About this exercise:
Word for word, transcribe every line below.

· · · ·

(** * MDSINE2 posterior engine: a shallow embedding and its properties

    The development follows [mdsine2/posterior.py] and
    [clv/plot_prediction_results.py].  Floating-point numbers are read as
    real numbers ([R]); Python exceptions are values of an error type
    threaded through a small result monad; objects that are mutated in place
    are modelled by explicit state passing. *)

From Stdlib Require Import Reals Lra Lia ZArith List String Ascii Bool.
From Stdlib Require Import DecimalString.
From stdpp Require Import base gmap strings.

Import ListNotations.
Local Open Scope R_scope.

(** ** Python exceptions and the result monad *)

Module Py.

Inductive exn : Type :=
| ZeroDivisionError
| ValueError
| TypeError
| NotImplementedError
| AttributeError
| IndexError
| KeyError
| FileNotFoundError
| FileExistsError
| IsADirectoryError
| LinAlgError (tag : nat)
| OtherError (msg : string).

Inductive result (A : Type) : Type :=
| Ok (a : A)
| Raise (e : exn).
Arguments Ok {A} a.
Arguments Raise {A} e.

Definition bind {A B : Type} (m : result A) (k : A -> result B) : result B :=
  match m with
  | Ok a => k a
  | Raise e => Raise e
  end.

Definition is_ok {A : Type} (m : result A) : bool :=
  match m with Ok _ => true | Raise _ => false end.

Declare Scope py_scope.
Delimit Scope py_scope with py.
Notation "'let*' x ':=' m 'in' k" := (bind m (fun x => k))
  (at level 10, x name, m at level 100, k at level 200) : py_scope.

(** [a / b] on Python floats: raises on a zero divisor. *)
Definition div (a b : R) : result R :=
  if Req_dec_T b 0 then Raise ZeroDivisionError else Ok (a / b).

(** [math.log]: raises [ValueError] outside the positive reals. *)
Definition log (a : R) : result R :=
  if Rlt_dec 0 a then Ok (ln a) else Raise ValueError.

Lemma div_ok (a b : R) : b <> 0 -> div a b = Ok (a / b).
Proof.
  intros Hb. unfold div. destruct (Req_dec_T b 0); [contradiction | reflexivity].
Qed.

Lemma log_ok (a : R) : 0 < a -> log a = Ok (ln a).
Proof.
  intros Ha. unfold log. destruct (Rlt_dec 0 a); [reflexivity | contradiction].
Qed.

End Py.

(** ** Negative-binomial log-likelihoods *)

Module Negbin.
Import Py.
Local Open Scope py_scope.

Section WithLgamma.

(** The values of the log-gamma function of the C library. *)
Variable lgamma : R -> R.

(** [math.lgamma]: raises [ValueError] at the poles, the integers [<= 0]. *)
Definition math_lgamma (x : R) : result R :=
  if Rle_dec x 0 then
    if Req_dec_T x (IZR (up x) - 1) then Raise ValueError else Ok (lgamma x)
  else Ok (lgamma x).

Definition negbin_loglikelihood (k : Z) (m dispersion : R) : result R :=
  let* r := div 1 dispersion in
  let* lg_kr := math_lgamma (IZR k + r) in
  let* lg_k1 := math_lgamma (IZR k + 1) in
  let* lg_r := math_lgamma r in
  let* log_r := log r in
  let* log_rm := log (r + m) in
  let* log_m := log m in
  let* log_rm' := log (r + m) in
  Ok (lg_kr - lg_k1 - lg_r
      + r * (log_r - log_rm) + IZR k * (log_m - log_rm')).

Definition negbin_loglikelihood_MH_condensed (k : Z) (m dispersion : R) : result R :=
  let* r := div 1 dispersion in
  let rm := r + m in
  let* lg_kr := math_lgamma (IZR k + r) in
  let* lg_r := math_lgamma r in
  let* log_r := log r in
  let* log_rm := log rm in
  let* log_m := log m in
  let* log_rm' := log rm in
  Ok (lg_kr - lg_r
      + r * (log_r - log_rm) + IZR k * (log_m - log_rm')).

Lemma math_lgamma_pos (x : R) : 0 < x -> math_lgamma x = Ok (lgamma x).
Proof.
  intros Hx. unfold math_lgamma.
  destruct (Rle_dec x 0) as [Hle | _]; [lra | reflexivity].
Qed.
Lemma LoadDecoded_valid_witness :
  match configfile.LoadDecoded asciiToUpper sample.fileConfig with
  | Some c =>
      configfile.Concurrency (configfile.Server c) = 8%Z
      /\ configfile.ForwardTimeoutMS (configfile.Server c) = 10000%Z
      /\ configfile.BasePath (configfile.Server c) = "/hook"
  | None => False
  end.
Proof.
  destruct (configfile.LoadDecoded asciiToUpper sample.fileConfig) as [c|] eqn:E;
    [|vm_compute in E; discriminate E].
  destruct (LoadDecoded_valid asciiToUpper sample.fileConfig c E)
    as (_ & _ & _ & H4 & _ & H6 & H7 & _).
  split; [apply H4; reflexivity|].
  split; [apply H6; vm_compute; discriminate|].
  rewrite H7. reflexivity.
Defined.

(** ** Route patterns *)

Lemma isCleanAbs_not_dot (s : string) : isCleanAbs s = true -> String.eqb s "." = false.
Proof. intros H. destruct (isCleanAbs_rooted s H) as [r ->]. reflexivity. Qed.

Lemma cleanPath_formula (p : string) :
  server.cleanPath p
  = if String.eqb (TrimSpace p) "" then "/"
    else path.Clean (withLeadingSlash (TrimSpace p)).
Proof.
  unfold server.cleanPath, withLeadingSlash.
  destruct (String.eqb (TrimSpace p) ""); [reflexivity|].
  destruct (withSlash_rooted (TrimSpace p)) as [x ->].
  now rewrite (isCleanAbs_not_dot _ (Clean_rooted x)).
Qed.

Lemma cleanPath_clean (p : string) : isCleanAbs (server.cleanPath p) = true.
Proof.
  rewrite cleanPath_formula. unfold withLeadingSlash.
  destruct (String.eqb (TrimSpace p) ""); [reflexivity|].
  destruct (withSlash_rooted (TrimSpace p)) as [x ->]. apply Clean_rooted.
Qed.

· · · ·

Answer for the task:
(** * MDSINE2 posterior engine: a shallow embedding and its properties

    The development follows [mdsine2/posterior.py] and
    [clv/plot_prediction_results.py].  Floating-point numbers are read as
    real numbers ([R]); Python exceptions are values of an error type
    threaded through a small result monad; objects that are mutated in place
    are modelled by explicit state passing. *)

From Stdlib Require Import Reals Lra Lia ZArith List String Ascii Bool.
From Stdlib Require Import DecimalString.
From stdpp Require Import base gmap strings.

Import ListNotations.
Local Open Scope R_scope.

(** ** Python exceptions and the result monad *)

Module Py.

Inductive exn : Type :=
| ZeroDivisionError
| ValueError
| TypeError
| NotImplementedError
| AttributeError
| IndexError
| KeyError
| FileNotFoundError
| FileExistsError
| IsADirectoryError
| LinAlgError (tag : nat)
| OtherError (msg : string).

Inductive result (A : Type) : Type :=
| Ok (a : A)
| Raise (e : exn).
Arguments Ok {A} a.
Arguments Raise {A} e.

Definition bind {A B : Type} (m : result A) (k : A -> result B) : result B :=
  match m with
  | Ok a => k a
  | Raise e => Raise e
  end.

Definition is_ok {A : Type} (m : result A) : bool :=
  match m with Ok _ => true | Raise _ => false end.

Declare Scope py_scope.
Delimit Scope py_scope with py.
Notation "'let*' x ':=' m 'in' k" := (bind m (fun x => k))
  (at level 10, x name, m at level 100, k at level 200) : py_scope.

(** [a / b] on Python floats: raises on a zero divisor. *)
Definition div (a b : R) : result R :=
  if Req_dec_T b 0 then Raise ZeroDivisionError else Ok (a / b).

(** [math.log]: raises [ValueError] outside the positive reals. *)
Definition log (a : R) : result R :=
  if Rlt_dec 0 a then Ok (ln a) else Raise ValueError.

Lemma div_ok (a b : R) : b <> 0 -> div a b = Ok (a / b).
Proof.
  intros Hb. unfold div. destruct (Req_dec_T b 0); [contradiction | reflexivity].
Qed.

Lemma log_ok (a : R) : 0 < a -> log a = Ok (ln a).
Proof.
  intros Ha. unfold log. destruct (Rlt_dec 0 a); [reflexivity | contradiction].
Qed.

End Py.

(** ** Negative-binomial log-likelihoods *)

Module Negbin.
Import Py.
Local Open Scope py_scope.

Section WithLgamma.

(** The values of the log-gamma function of the C library. *)
Variable lgamma : R -> R.

(** [math.lgamma]: raises [ValueError] at the poles, the integers [<= 0]. *)
Definition math_lgamma (x : R) : result R :=
  if Rle_dec x 0 then
    if Req_dec_T x (IZR (up x) - 1) then Raise ValueError else Ok (lgamma x)
  else Ok (lgamma x).

Definition negbin_loglikelihood (k : Z) (m dispersion : R) : result R :=
  let* r := div 1 dispersion in
  let* lg_kr := math_lgamma (IZR k + r) in
  let* lg_k1 := math_lgamma (IZR k + 1) in
  let* lg_r := math_lgamma r in
  let* log_r := log r in
  let* log_rm := log (r + m) in
  let* log_m := log m in
  let* log_rm' := log (r + m) in
  Ok (lg_kr - lg_k1 - lg_r
      + r * (log_r - log_rm) + IZR k * (log_m - log_rm')).

Definition negbin_loglikelihood_MH_condensed (k : Z) (m dispersion : R) : result R :=
  let* r := div 1 dispersion in
  let rm := r + m in
  let* lg_kr := math_lgamma (IZR k + r) in
  let* lg_r := math_lgamma r in
  let* log_r := log r in
  let* log_rm := log rm in
  let* log_m := log m in
  let* log_rm' := log rm in
  Ok (lg_kr - lg_r
      + r * (log_r - log_rm) + IZR k * (log_m - log_rm')).

Lemma math_lgamma_pos (x : R) : 0 < x -> math_lgamma x = Ok (lgamma x).
Proof.
  intros Hx. unfold math_lgamma.
  destruct (Rle_dec x 0) as [Hle | _]; [lra | reflexivity].
Qed.
Lemma LoadDecoded_valid_witness :
  match configfile.LoadDecoded asciiToUpper sample.fileConfig with
  | Some c =>
      configfile.Concurrency (configfile.Server c) = 8%Z
      /\ configfile.ForwardTimeoutMS (configfile.Server c) = 10000%Z
      /\ configfile.BasePath (configfile.Server c) = "/hook"
  | None => False
  end.
Proof.
  destruct (configfile.LoadDecoded asciiToUpper sample.fileConfig) as [c|] eqn:E;
    [|vm_compute in E; discriminate E].
  destruct (LoadDecoded_valid asciiToUpper sample.fileConfig c E)
    as (_ & _ & _ & H4 & _ & H6 & H7 & _).
  split; [apply H4; reflexivity|].
  split; [apply H6; vm_compute; discriminate|].
  rewrite H7. reflexivity.
Defined.

(** ** Route patterns *)

Lemma isCleanAbs_not_dot (s : string) : isCleanAbs s = true -> String.eqb s "." = false.
Proof. intros H. destruct (isCleanAbs_rooted s H) as [r ->]. reflexivity. Qed.

Lemma cleanPath_formula (p : string) :
  server.cleanPath p
  = if String.eqb (TrimSpace p) "" then "/"
    else path.Clean (withLeadingSlash (TrimSpace p)).
Proof.
  unfold server.cleanPath, withLeadingSlash.
  destruct (String.eqb (TrimSpace p) ""); [reflexivity|].
  destruct (withSlash_rooted (TrimSpace p)) as [x ->].
  now rewrite (isCleanAbs_not_dot _ (Clean_rooted x)).
Qed.

Lemma cleanPath_clean (p : string) : isCleanAbs (server.cleanPath p) = true.
Proof.
  rewrite cleanPath_formula. unfold withLeadingSlash.
  destruct (String.eqb (TrimSpace p) ""); [reflexivity|].
  destruct (withSlash_rooted (TrimSpace p)) as [x ->]. apply Clean_rooted.
Qed.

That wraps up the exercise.